> [Dataset content]
(** [ask] leaves the file at [CSV_PATH] as it is. *)
Lemma ask_frame (q : string) (w : World) : csv_file (ask q w).2 = csv_file w.
Proof.
  destruct (ask_spec q w) as [e Ht Hpip|w1 Hi|w1 ? ? Hi|w1 ? ? ? Hi|w1 ? ? ? ? Hi
                              |w1 ? ? ? ? Hi];
    try (apply installed_frame in Hi as (Hf & _)); by fields.
Qed.




End ask.
(** ** The three handlers together *)

Section service.
Context `{Env}.

(** C4, as the code has it: whatever is raised inside [upload_file], a
  missing column or a body that cannot be decoded, parsed or stored, reaches
  the client as the detail of the 400 response, text for text, and an upload
  fails in no other way.  A failing [ask] only ever shows one of its fixed
  messages, and [health_check] does not fail. *)
Theorem error_text_reaching_client (file : UploadFile) (q : string) (w : World) :
  (∀ e, upload_raises file w e →
        (upload_file file w).1 = inl (HTTPException 400 (exc_text e)))
  ∧ (∀ e, (upload_file file w).1 = inl e →
          ∃ raised, upload_raises file w raised
                    ∧ e = HTTPException 400 (exc_text raised))
  ∧ (∀ e, (ask q w).1 = inl e → client_message e ∈ generic_messages)
  ∧ (∃ status, (health_check w).1 = inr status).
Proof.
  split; [| split; [| split]].
  - intros e He. by destruct (upload_file_raised _ _ _ He) as (f & -> & _).
  - intros e.
    destruct (upload_file_cases file w)
      as [[raised He] | (contents & text & df & Hread & Hdec & Hparse & Hreq & Hwrite)].
    + destruct (upload_file_raised _ _ _ He) as (f & -> & _).
      intros [= <-]. eauto.
    + by rewrite (upload_file_stored file w _ _ _ Hread Hdec Hparse Hreq Hwrite).
  - intros e. unfold generic_messages.
    destruct (ask_spec q w); intros [= <-]; cbn [client_message fst];
      rewrite !elem_of_cons; auto 6.
  - rewrite health_check_run. eauto.
Qed.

> [Your objective] Output consists of exactly the lines from the one containing "rewrite !elem_of_cons; auto 6." to the end of the records above, retyped without change and with nothing extra.

> [Task solution]
      rewrite !elem_of_cons; auto 6.
  - rewrite health_check_run. eauto.
Qed.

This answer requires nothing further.